The Leonid meteor shower will light up the night sky, treating star gazers to rapid a display.
This year the best time to see the spectacle above Britain will be between midnight and before dawn in the early hours of Friday.
The Leonids – one of the more prolific annual meteor showers – are usually fast, bright meteors, and are associated with Comet Tempel-Tuttle.
They appear to stream from the head of the constellation Leo the Lion, hence the name.
A tiny path of debris is left by the comet as it follows its path around the sun, and this enters Earth’s atmosphere at speeds of up to 70 kilometers per second, vaporising and causing the streaks of light we call meteors.
Stargazers do not need specialist equipment to see the display which will be visible to the naked eye.
However, a clear sky, a little patience and the darkest possible conditions – away from street lights and other sources of light – will give people the best chance of seeing the Leonids.

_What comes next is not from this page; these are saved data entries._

(** An anchor that comes before an image in the document comes after it in
    the attachments; the second image has the key of the first and is
    dropped, whatever its [alt]. *)
Example link_before_image_in_document :
  _extract_attachments
    (Bs4.Tag "div" ∅
       [ Bs4.Tag "a" {[ "href" := "/groups/g/files/1" ]} [Bs4.NavigableString " file "];
         Bs4.Tag "img" (<[ "alt" := "pic" ]> {[ "src" := "https://cdn/1.png" ]}) [];
         Bs4.Tag "p" ∅
           [ Bs4.Tag "img" (<[ "alt" := "again" ]> {[ "src" := "https://cdn/1.png" ]}) [];
             Bs4.Tag "img" {[ "alt" := "no source" ]} [];
             Bs4.Tag "a" {[ "href" := "https://www.facebook.com/someone" ]}
               [Bs4.NavigableString "profile"] ] ])
  = [ Image "https://cdn/1.png" "pic";
      Link "https://www.facebook.com/groups/g/files/1" "file" ].
Proof. vm_compute. reflexivity. Qed.

(** ** Properties of engagement extraction *)

Section CharactersKept.

(** The string operations of [parse_count] keep within the characters of
    their argument. *)
Variable P : ascii -> bool.

Lemma forallb_lstrip_by q s :
  Str.forallb P s = true -> Str.forallb P (Str.lstrip_by q s) = true.
Proof.
  induction s as [|c s IH]; simpl; [done|].
  intros [Hc Hs]%andb_prop. destruct (q c); [auto|]. simpl. by rewrite Hc, Hs.
Qed.

Lemma forallb_rstrip_by q s :
  Str.forallb P s = true -> Str.forallb P (Str.rstrip_by q s) = true.
Proof.
  induction s as [|c s IH]; simpl; [done|].
  intros [Hc Hs]%andb_prop. specialize (IH Hs).
  destruct (Str.rstrip_by q s).
  - destruct (q c); simpl; [done | by rewrite Hc].
  - simpl in *. by rewrite Hc, IH.
Qed.

Lemma forallb_strip s :
  Str.forallb P s = true -> Str.forallb P (Str.strip s) = true.
Proof. intros H. by apply forallb_rstrip_by, forallb_lstrip_by. Qed.

Lemma forallb_remove_char c s :
  Str.forallb P s = true -> Str.forallb P (Str.remove_char c s) = true.
Proof.
  induction s as [|d s IH]; simpl; [done|].
  intros [Hd Hs]%andb_prop. destruct (Ascii.eqb c d); [auto|]. simpl.
  by rewrite Hd, IH.
Qed.

Lemma forallb_of_list l :
  Forall (fun c => P c = true) l ->
  Str.forallb P (string_of_list_ascii l) = true.
Proof.
  induction 1 as [|c l Hc _ IH]; simpl; [done|]. by rewrite Hc, IH.
Qed.

Lemma forallb_split_aux sep skip cur s :
  Forall (fun c => P c = true) cur -> Str.forallb P s = true ->
  Forall (fun p => Str.forallb P p = true) (Str.split_aux sep skip cur s).
Proof.
  revert skip cur. induction s as [|c s IH]; intros skip cur Hcur Hs.
  - constructor; [|constructor]. by apply forallb_of_list, Forall_rev.
  - cbn [Str.split_aux]. simpl in Hs. apply andb_prop in Hs as [Hc Hs].
    destruct skip as [|skip]; [|by apply IH].
    destruct (String.prefix sep (String c s)).
    + constructor; [by apply forallb_of_list, Forall_rev | by apply IH].
    + apply IH; [by constructor | done].
Qed.

Lemma forallb_split_ws_aux cur s :
  Forall (fun c => P c = true) cur -> Str.forallb P s = true ->
  Forall (fun p => Str.forallb P p = true) (Str.split_ws_aux cur s).
Proof.
  revert cur. induction s as [|c s IH]; intros cur Hcur Hs.
  - cbn [Str.split_ws_aux]. destruct cur; constructor; [|constructor].
    by apply forallb_of_list, Forall_rev.
  - cbn [Str.split_ws_aux]. simpl in Hs. apply andb_prop in Hs as [Hc Hs].
    destruct (Str.is_space c).
    + apply Forall_app. split; [|by apply IH].
      destruct cur; constructor; [|constructor].
      by apply forallb_of_list, Forall_rev.
    + apply IH; [by constructor | done].
Qed.

(** The token [parse_count] reads is made of characters of the text. *)
Lemma forallb_token lowered label tok :
  Str.forallb P lowered = true ->
  last (Str.split_ws (hd EmptyString (Str.split label lowered))) = Some tok ->
  Str.forallb P tok = true.
Proof.
  intros Hl Hlast.
  pose proof (forallb_split_aux label O [] lowered (Forall_nil_2 _) Hl) as Hsp.
  fold (Str.split label lowered) in Hsp.
  assert (Hhd : Str.forallb P (hd EmptyString (Str.split label lowered)) = true).
  { destruct Hsp; [done | done]. }
  pose proof (forallb_split_ws_aux [] _ (Forall_nil_2 _) Hhd) as Hws.
  rewrite Forall_forall in Hws. apply Hws.
  rewrite last_Some in Hlast. destruct Hlast as [l' Heq].
  unfold Str.split_ws in Heq. rewrite Heq.
  apply elem_of_app. right. by apply list_elem_of_singleton.
Qed.

End CharactersKept.

Section SignOfCounts.

Lemma digitpart_aux_digits b s r :
  Num.digitpart_aux b s = Some r -> Str.forallb Str.is_digit r = true.
Proof.
  revert b r. induction s as [|c s IH]; intros b r; cbn [Num.digitpart_aux].
  - destruct b; [by intros [= <-] | done].
  - destruct (Str.is_digit c) eqn:Hc.
    + destruct (Num.digitpart_aux true s) eqn:Hr; [|done].
      intros [= <-]. simpl. by rewrite Hc, (IH _ _ Hr).
    + destruct (Ascii.eqb c "_"); [|done]. destruct b; [apply IH | done].
Qed.

Lemma digits_value_nonneg s :
  Str.forallb Str.is_digit s = true -> 0 <= Str.digits_value s.
Proof. intros H. by apply digits_value_from_nonneg. Qed.

Lemma forallb_append (Q : ascii -> bool) s t :
  Str.forallb Q s = true -> Str.forallb Q t = true ->
  Str.forallb Q (s +:+ t) = true.
Proof.
  induction s as [|c s IH]; simpl; [done|].
  intros [Hc Hs]%andb_prop Ht. by rewrite Hc, IH.
Qed.

Lemma split_sign_no_minus s :
  no_minus s = true -> (Num.split_sign s).1 = false.
Proof.
  destruct s as [|c s]; [done|]. unfold no_minus. simpl.
  intros [Hc _]%andb_prop.
  destruct c as [[] [] [] [] [] [] [] []]; try reflexivity; discriminate.
Qed.

Lemma int_of_str_nonneg s n :
  no_minus s = true -> Num.int_of_str s = Ok n -> 0 <= n.
Proof.
  intros Hs. unfold Num.int_of_str.
  pose proof (split_sign_no_minus _ (forallb_strip _ _ Hs)) as Hsign.
  destruct (Num.split_sign (Str.strip s)) as [neg body]. simpl in Hsign. subst neg.
  unfold Num.digitpart. destruct (Num.digitpart_aux false body) eqn:Hd; [|done].
  destruct (_ <? _)%nat; [done|].
  intros [= <-]. eapply digits_value_nonneg, digitpart_aux_digits, Hd.
Qed.

Lemma round_b64_nonneg p q :
  0 <= p -> 0 < q -> nonneg_float (Num.round_b64 false p q).
Proof.
  intros Hp Hq. unfold Num.round_b64.
  destruct (p =? 0); [simpl; lia|]. cbv zeta.
  assert (Hsc : 0 <= (Num.scaled p q (Num.exponent_for p q)).1
                /\ 0 < (Num.scaled p q (Num.exponent_for p q)).2).
  { unfold Num.scaled. destruct (Z.leb_spec 0 (Num.exponent_for p q)); simpl.
    - split; [lia|]. apply Z.mul_pos_pos; [lia|]. by apply Z.pow_pos_nonneg.
    - split; [|lia]. apply Z.mul_nonneg_nonneg; [lia|]. apply Z.pow_nonneg. lia. }
  destruct (Num.scaled p q (Num.exponent_for p q)) as [n d]. simpl in Hsc.
  destruct (1024 <=? _); [done|]. simpl. split; [done|].
  assert (0 <= n / d) by (apply Z.div_pos; lia).
  destruct (_ || _); lia.
Qed.

Lemma fmul_pos_nonneg x n :
  0 < n -> nonneg_float x -> nonneg_float (Num.fmul_pos x n).
Proof.
  intros Hn. destruct x as [|s|s m e]; simpl; [done | done |].
  intros [-> Hm]. destruct (Z.leb_spec 0 e).
  - apply round_b64_nonneg; [|lia].
    apply Z.mul_nonneg_nonneg; [nia | apply Z.pow_nonneg; lia].
  - apply round_b64_nonneg; [nia|]. apply Z.pow_pos_nonneg; lia.
Qed.

Lemma int_of_float_nonneg x n :
  nonneg_float x -> Num.int_of_float x = Ok n -> 0 <= n.
Proof.
  destruct x as [|s|s m e]; simpl; [done | done |].
  intros [-> Hm] [= <-]. destruct (Z.leb_spec 0 e).
  - apply Z.mul_nonneg_nonneg; [done | apply Z.pow_nonneg; lia].
  - apply Z.div_pos; [done|]. apply Z.pow_pos_nonneg; lia.
Qed.

Lemma decimal_literal_digits s ds x :
  Num.decimal_literal s = Some (ds, x) -> Str.forallb Str.is_digit ds = true.
Proof.
  unfold Num.decimal_literal, Num.digitpart.
  destruct (Num.split_at_char "e" s) as [[m xs]|].
  - destruct (Num.split_sign xs) as [neg xd].
    destruct (Num.digitpart_aux false xd); [|done].
    destruct (Num.split_at_char "." m) as [[ip fp]|].
    + destruct ip, fp; try done.
      * destruct (Num.digitpart_aux false (String _ _)) eqn:H1; [|done].
        intros [= <- _]. eapply digitpart_aux_digits, H1.
      * destruct (Num.digitpart_aux false (String _ _)) eqn:H1; [|done].
        intros [= <- _]. eapply digitpart_aux_digits, H1.
      * destruct (Num.digitpart_aux false (String a ip)) eqn:H1; [|done].
        destruct (Num.digitpart_aux false (String a0 fp)) eqn:H2; [|done].
        intros [= <- _].
        apply forallb_append; eapply digitpart_aux_digits; eassumption.
    + destruct (Num.digitpart_aux false m) eqn:H1; [|done].
      intros [= <- _]. eapply digitpart_aux_digits, H1.
  - destruct (Num.split_at_char "." s) as [[ip fp]|].
    + destruct ip, fp; try done.
      * destruct (Num.digitpart_aux false (String _ _)) eqn:H1; [|done].
        intros [= <- _]. eapply digitpart_aux_digits, H1.
      * destruct (Num.digitpart_aux false (String _ _)) eqn:H1; [|done].
        intros [= <- _]. eapply digitpart_aux_digits, H1.
      * destruct (Num.digitpart_aux false (String a ip)) eqn:H1; [|done].
        destruct (Num.digitpart_aux false (String a0 fp)) eqn:H2; [|done].
        intros [= <- _].
        apply forallb_append; eapply digitpart_aux_digits; eassumption.
    + destruct (Num.digitpart_aux false s) eqn:H1; [|done].
      intros [= <- _]. eapply digitpart_aux_digits, H1.
Qed.

Lemma float_of_str_nonneg s x :
  no_minus s = true -> Num.float_of_str s = Ok x -> nonneg_float x.
Proof.
  intros Hs. unfold Num.float_of_str.
  pose proof (split_sign_no_minus _ (forallb_strip _ _ Hs)) as Hsign.
  destruct (Num.split_sign (Str.strip s)) as [neg body]. simpl in Hsign. subst neg.
  destruct (_ || _); [by intros [= <-]|].
  destruct (String.eqb body "nan"); [by intros [= <-]|].
  destruct (Num.decimal_literal body) as [[ds e]|] eqn:Hd; [|done].
  pose proof (digits_value_nonneg _ (decimal_literal_digits _ _ _ Hd)) as Hv.
  intros [= <-]. destruct (Z.leb_spec 0 e).
  - apply round_b64_nonneg; [|lia].
    apply Z.mul_nonneg_nonneg; [done | apply Z.pow_nonneg; lia].
  - apply round_b64_nonneg; [done|]. apply Z.pow_pos_nonneg; lia.
Qed.

End SignOfCounts.

Section ParseCount.

Lemma lower_char_minus c :
  Ascii.eqb (Str.lower_char c) "-" = Ascii.eqb c "-".
Proof. destruct c as [[] [] [] [] [] [] [] []]; reflexivity. Qed.

Lemma lower_no_minus s : no_minus s = true -> no_minus (Str.lower s) = true.
Proof.
  unfold no_minus. induction s as [|c s IH]; simpl; [done|].
  intros [Hc Hs]%andb_prop. by rewrite lower_char_minus, Hc, IH.
Qed.

Lemma int_of_float_raises x e :
  Num.int_of_float x = Raise e -> e = ValueError \/ e = OverflowError.
Proof. destruct x; simpl; intros [= <-]; auto. Qed.

(** The only exception [parse_count] lets out is the [OverflowError] of
    [int()] on an infinite float. *)
Lemma parse_count_raises text label e :
  parse_count text label = Raise e -> e = OverflowError.
Proof.
  unfold parse_count. destruct (negb _); [done|].
  destruct (last _) as [tok|]; [|done].
  destruct (Str.contains "k" tok).
  - destruct (Num.float_of_str _) as [x|e'] eqn:Hf.
    + destruct (Num.int_of_float _) as [n|e1] eqn:Hi; [done|].
      destruct (int_of_float_raises _ _ Hi) as [-> | ->]; [done | by intros [= <-]].
    + unfold Num.float_of_str in Hf.
      destruct (Num.split_sign _) as [neg body].
      destruct (_ || _); [done|]. destruct (String.eqb body "nan"); [done|].
      destruct (Num.decimal_literal body) as [[ds x]|]; [done|].
      by injection Hf as <-.
  - unfold Num.int_of_str. destruct (Num.split_sign _) as [neg body].
    destruct (Num.digitpart body); [|done]. by destruct (_ <? _)%nat.
Qed.

(** A text without a minus sign gives no negative count. *)
Lemma parse_count_nonneg text label n :
  no_minus text = true -> parse_count text label = Ok (Some n) -> 0 <= n.
Proof.
  intros Ht%lower_no_minus. unfold parse_count. destruct (negb _); [done|].
  destruct (last _) as [tok|] eqn:Hlast; [|done].
  pose proof (forallb_token _ _ _ _ Ht Hlast) as Htok. fold (no_minus tok) in Htok.
  destruct (Str.contains "k" tok).
  - destruct (Num.float_of_str _) as [x|e] eqn:Hf; [|by destruct e].
    apply float_of_str_nonneg in Hf; [|by apply forallb_remove_char].
    destruct (Num.int_of_float _) as [m|e] eqn:Hi; [|by destruct e].
    intros [= <-]. eapply int_of_float_nonneg; [|exact Hi].
    by apply fmul_pos_nonneg.
  - destruct (Num.int_of_str tok) as [m|e] eqn:Hi; [|by destruct e].
    intros [= <-]. by eapply int_of_str_nonneg.
Qed.

Lemma parse_count_absent text label :
  Str.contains label (Str.lower text) = false -> parse_count text label = Ok None.
Proof. intros H. unfold parse_count. by rewrite H. Qed.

The Met Office forecast for Thursday night is for rain to continue across some northern and north eastern areas, heavy and persistent in places, especially across hills in eastern Scotland.
But it forecasts clearer skies in parts of the south and west.
The meteors will be visible in all parts of the sky, so a wide open space where the night sky can be scanned will help.
Those missing out on the shower’s peak will still have a chance to glimpse the display as it continues for several days afterwards.